--- WHAT IS REQUIRED ---
Restate word for word the lines of the records below, starting at the line that contains "apply numberToString_inj in He. now" and ending at the line that contains "forall st, fst", with both of those lines included and nothing else.

--- ENTRIES PROVIDED ---
================================

Lemma internal_id_inj (kind : string) (c c' id id' : Z) :
  kind +:+ numberToString c +:+ "-" +:+ numberToString id
  = kind +:+ numberToString c' +:+ "-" +:+ numberToString id' ->
  c = c' /\ id = id'.
Proof.
  intros He. apply (inj (String.append kind)) in He.
  assert (Hc : c = c').
  { apply (number_then_dash c c' (numberToString id) (numberToString id')).
    rewrite He. apply prefix_refl. }
  subst c'. split; [reflexivity|].
  apply (inj (String.append (numberToString c))) in He.
  apply (inj (String.append "-")) in He.
  now apply numberToString_inj in He.
Qed.

(** X3. The internal ids of a kind are injective: two brand (category,
    article, ticket) internal ids are the same string only for the same
    connector id and the same id. *)
Theorem internal_ids_injective (c c' id id' : Z) :
  (getBrandInternalId c id = getBrandInternalId c' id' -> c = c' /\ id = id') /\
  (getCategoryInternalId c id = getCategoryInternalId c' id' -> c = c' /\ id = id') /\
  (getArticleInternalId c id = getArticleInternalId c' id' -> c = c' /\ id = id') /\
  (getTicketInternalId c id = getTicketInternalId c' id' -> c = c' /\ id = id').
Proof.
  split; [|split; [|split]]; intros He; now apply internal_id_inj in He.
Qed.

Lemma internal_ids_injective_witness :
  (12 = 12 /\ 345 = 345) /\ (12 = 12 /\ 345 = 345) /\
  (12 = 12 /\ 345 = 345) /\ (12 = 12 /\ 345 = 345).
Proof.
  destruct (internal_ids_injective 12 12 345 345) as (H1 & H2 & H3 & H4).
  split; [apply H1; reflexivity|]. split; [apply H2; reflexivity|].
  split; [apply H3; reflexivity | apply H4; reflexivity].
Defined.

(** X4. [isInternalIdOnWholeHelpCenter] and [isInternalIdOnAllTickets] accept
    exactly the help-center id, respectively the all-tickets id, of their own
    connector: the string they accept is the one the matching
    [get..InternalId] function builds, and the id built for a connector is
    accepted under another connector id only if the two are the same. *)
Theorem whole_collections_recognised (c c' : Z) (internalId : string) :
  (isInternalIdOnWholeHelpCenter c internalId = true <->
   internalId = getHelpCenterInternalId c) /\
  (isInternalIdOnAllTickets c internalId = true <->
   internalId = getTicketsInternalId c) /\
  (isInternalIdOnWholeHelpCenter c (getHelpCenterInternalId c') = true <-> c = c') /\
  (isInternalIdOnAllTickets c (getTicketsInternalId c') = true <-> c = c').
Proof.
  unfold isInternalIdOnWholeHelpCenter, isInternalIdOnAllTickets,
    getHelpCenterInternalId, getTicketsInternalId.
  rewrite !String.eqb_eq.
  assert (Hinj : forall kind : string,
             kind +:+ numberToString c' = kind +:+ numberToString c <-> c = c').
  { intros kind. split; [|now intros ->].
    intros He. apply (inj (String.append kind)) in He.
    apply numberToString_inj in He. now symmetry. }
  split; [reflexivity|]. split; [reflexivity|].
  split; [rewrite <- Hinj; split; intros H; exact H |].
  rewrite <- Hinj; split; intros H; exact H.
Qed.
(** [m'] does what [m] does wherever [m] is not cut short by its bound. *)
Definition agrees {A : Type} (m m' : M A) : Prop :=
  forall st, fst (m st) <> OutOfFuel -> m' st = m st.

(** The trace is [t0] followed by events that all satisfy [ok]. *)
Definition extends_with (ok : Event -> Prop) (t0 t : list Event) : Prop :=
  exists ext, t = t0 ++ ext /\ Forall ok ext.

(** An exchange that failed. *)
Definition failed (e : Event) : Prop :=
  exists req t, e = EvHttp req (inl t).

(** The trace is [t0] followed by events without a failed exchange. *)
Definition extends_quietly (t0 t : list Event) : Prop :=
  extends_with (fun e => ~ failed e) t0 t.

(** The trace is [t0], events without a failed exchange, and last an exchange
    that failed with [f]. *)
Definition ends_in_failure (t0 : list Event) (f : transport) (t : list Event) : Prop :=
  exists ext req,
    t = t0 ++ ext ++ [EvHttp req (inl f)] /\ Forall (fun e => ~ failed e) ext.



Definition no_launch (t : list Event) : Prop :=
  Forall (fun e => is_launch e = false) t.




Definition is_print (e : Event) : bool :=
  match e with
  | EvPrint _ => true
  | _ => false
  end.

(** A capacity snapshot that shows [regions], a non-empty value, as the
    regions with capacity for [type]. *)
Definition shows_capacity (type : string) (regions : json) (snapshot : json) : Prop :=
  exists kv types details,
    snapshot = JObj kv /\
    lookup "data" kv = Some (JObj types) /\
    lookup type types = Some (JObj details) /\
    lookup "regions_with_capacity_available" details = Some regions /\
    truthy regions = true.

(** The shape of what the polling loop adds to the trace when it launches:
    events without a launch, the key prompt answered by [line], the
    announcement, the launch request with [line] as its one key, and then
    nothing but prints. *)
Definition keyed_retry (line : string) (ext : list Event) : Prop :=
  exists earlier pieces key data result later,
    ext = earlier ++
          [ EvInput "SSH key name: " line; EvPrint pieces;
            EvHttp (PostLaunch key data) result ] ++ later /\
    no_launch earlier /\
    forallb is_print later = true /\
    d_ssh_key_names data = [line].

(** A launch request that names the region and the instance type of the
    fallback of lines 215-216. *)
Definition fallback_launch (e : Event) : Prop :=
  forall key data result,
    e = EvHttp (PostLaunch key data) result ->
    d_region_name data = JStr "us-south-1" /\
    d_instance_type_name data = "gpu_8x_h100_sxm5".

Definition fallback_locals (l : Locals) : Prop :=
  region_name l = JStr "us-south-1" /\
  desired_instance_type l = "gpu_8x_h100_sxm5".

(** ** Scenarios *)

Definition operator (lines : list string) : nat -> string :=
  fun n => nth n lines "".

Definition server (results : list http_result) : nat -> http_result :=
  fun n => nth n results (inl ConnectionFailed).

Definition capacity_error_body : json :=
  JObj [("error", JObj [("code", JStr insufficient_capacity);
                        ("message", JStr "Not enough capacity to fulfill launch request.")])].

Definition launched_body : json :=
  JObj [("data", JObj [("instance_ids", JArr [JStr "i-123"])])].

Definition region_entry (name : string) : json :=
  JObj [("name", JStr name); ("description", JStr name)].

(** The body of [GET instance-types] with one instance type and the regions
    where it has capacity. *)
Definition snapshot (type : string) (regions : list string) : json :=
  JObj [("data",
         JObj [(type,
                JObj [("instance_type", JObj [("name", JStr type)]);
                      ("regions_with_capacity_available",
                       JArr (map region_entry regions))])])].

Definition ssh_keys_body (names : list string) : json :=
  JObj [("data", JArr (map (fun n => JObj [("id", JStr n); ("name", JStr n)]) names))].

(** The trace from the first launch request on. *)
Fixpoint from_first_launch (t : list Event) : list Event :=
  match t with
  | [] => []
  | e :: rest => if is_launch e then e :: rest else from_first_launch rest
  end.

(** The locals as the prompts leave them for a request without file system. *)
Definition requested (region type ssh q : string) : State :=
  {| vars := {| api_key := "secret"; desired_instance_type := type;
                region_name := JStr region; ssh_key_name := ssh;
                filesystem_name := None; quantity := q;
                continue_loop := false |};
     n_input := 0; n_http := 0; trace := [] |}.

(** The operator asks for gpu_8x_h100_sxm5 and leaves the region empty; the
    launches meet no capacity until a poll shows some in us-west-3. *)
Definition world_empty_region : World :=
  {| stdin := operator ["secret"; "gpu_8x_h100_sxm5"; ""; "good"; "n"; "1"; "good"];
     http := server [inr (snapshot "gpu_8x_h100_sxm5" []);
                     inr (ssh_keys_body ["good"]);
                     inr capacity_error_body;
                     inr capacity_error_body;
                     inr (snapshot "gpu_8x_h100_sxm5" ["us-west-3"; "us-east-1"]);
                     inr launched_body] |}.

(** The operator asks for gpu_1x_a10 and leaves the region empty. *)
Definition world_other_type : World :=
  {| stdin := operator ["secret"; "gpu_1x_a10"; ""; "good"; "n"; "2"];
     http := server [inr (snapshot "gpu_1x_a10" []);
                     inr (ssh_keys_body ["good"]);
                     inr capacity_error_body;
                     inr launched_body] |}.

(** The operator asks for gpu_1x_a10 in us-east-1; the launch meets no
    capacity, the next poll shows some, and the launch that follows gets
    [retry] as its response. *)
Definition world_retry (retry : json) : World :=
  {| stdin := operator ["secret"; "gpu_1x_a10"; "us-east-1"; "good"; "n"; "1"; "good"];
     http := server [inr (snapshot "gpu_1x_a10" []);
                     inr (ssh_keys_body ["good"]);
                     inr capacity_error_body;
                     inr (snapshot "gpu_1x_a10" ["us-east-1"]);
                     inr retry] |}.

(** The first launch times out. *)
Definition world_timeout : World :=
  {| stdin := operator ["secret"; "gpu_1x_a10"; "us-east-1"; "good"; "n"; "1"];
     http := server [inr (snapshot "gpu_1x_a10" []);
                     inr (ssh_keys_body ["good"]);
                     inl Timeout] |}.


(** Seen from the launch loop: the first launch meets no capacity, the second
    one succeeds, and every later exchange is a snapshot without capacity. *)
Definition world_second_launch : World :=
  {| stdin := operator [];
     http := fun n =>
       match n with
       | 0 => inr capacity_error_body
       | 1 => inr launched_body
       | _ => inr (snapshot "gpu_8x_h100_sxm5" [])
       end |}.

(** Seen from the polling loop: capacity shows at once, and the operator
    types a key name that is not the validated one. *)
Definition world_other_key : World :=
  {| stdin := operator ["mistyped"];
     http := server [inr (snapshot "gpu_1x_a10" ["us-east-1"]);
                     inr launched_body] |}.

(** The first launch is refused for a reason other than capacity. *)
Definition invalid_key_error : list (string * json) :=
  [("code", JStr "global/invalid-parameters");
   ("message", JStr "Invalid SSH key.")].

Definition world_invalid_key : World :=
  {| stdin := operator [];
     http := server [inr (JObj [("error", JObj invalid_key_error)])] |}.


(** ** Vocabulary of the further properties *)

(** [name] is the value under [name] of one of the items that a response
    lists under [data]. *)
Definition named (name : json) (body : json) : Prop :=
  exists kv items l item,
    body = JObj kv /\
    lookup "data" kv = Some items /\
    iter items = inr l /\
    In item l /\
    getitem item "name" = inr name.

(** The state once the API key prompt has read a line, asked for the
    instance types with it and reported the key as invalid. *)
Definition key_refused (world : World) (st : State) : State :=
  let key := stdin world (n_input st) in
  {| vars := {| api_key := key;
                desired_instance_type := desired_instance_type (vars st);
                region_name := region_name (vars st);
                ssh_key_name := ssh_key_name (vars st);
                filesystem_name := filesystem_name (vars st);
                quantity := quantity (vars st);
                continue_loop := continue_loop (vars st) |};
     n_input := S (n_input st);
     n_http := S (n_http st);
     trace := trace st ++
       [ EvInput "API key: " key;
         EvHttp (GetInstanceTypes key) (http world (n_http st));
         EvPrint [JStr "API key is invalid or has no permissions."] ] |}.

(** The operator types a key the API refuses, then one it accepts. *)
Definition world_two_keys : World :=
  {| stdin := operator ["wrong"; "secret"];
     http := server [inr (JObj [("error", JObj [("code", JStr "global/invalid-api-key")])]);
                     inr (snapshot "gpu_1x_a10" [])] |}.

(** The operator goes through the prompts asking for a file system. *)
Definition world_file_system : World :=
  {| stdin := operator ["secret"; "gpu_1x_a10"; "us-east-1"; "good"; "Y"; "scratch";
                        "shared"; "1"];
     http := server [inr (snapshot "gpu_1x_a10" []);
                     inr (ssh_keys_body ["good"; "other"]);
                     inr (ssh_keys_body ["shared"]);
                     inr launched_body] |}.

(** [items] are objects and [names] the values they hold under [name], in
    the same order. *)
Definition names_of (items names : list json) : Prop :=
  Forall2 (fun item name =>
             exists kv, item = JObj kv /\ lookup "name" kv = Some name)
          items names.



(** The state once the file system prompt has read an answer and refused
    it. *)
Definition answer_refused (world : World) (st : State) : State :=
  {| vars := vars st;
     n_input := S (n_input st);
     n_http := n_http st;
     trace := trace st ++
       [ EvInput "Would you like to attach a file system? (y/n): "
           (stdin world (n_input st));
         EvPrint [JStr "Invalid input. Please enter 'y' or 'n'."] ] |}.

(** The state once the file system prompt has read the answer no. *)
Definition answered_no (world : World) (st : State) : State :=
  {| vars := {| api_key := api_key (vars st);
                desired_instance_type := desired_instance_type (vars st);
                region_name := region_name (vars st);
                ssh_key_name := ssh_key_name (vars st);
                filesystem_name := None;
                quantity := quantity (vars st);
                continue_loop := continue_loop (vars st) |};
     n_input := S (n_input st);
     n_http := n_http st;
     trace := trace st ++
       [ EvInput "Would you like to attach a file system? (y/n): "
           (stdin world (n_input st)) ] |}.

================================

--- RESULT OF THIS EXERCISE ---
    apply numberToString_inj in He. now symmetry. }
  split; [reflexivity|]. split; [reflexivity|].
  split; [rewrite <- Hinj; split; intros H; exact H |].
  rewrite <- Hinj; split; intros H; exact H.
Qed.
(** [m'] does what [m] does wherever [m] is not cut short by its bound. *)
Definition agrees {A : Type} (m m' : M A) : Prop :=
  forall st, fst (m st) <> OutOfFuel -> m' st = m st.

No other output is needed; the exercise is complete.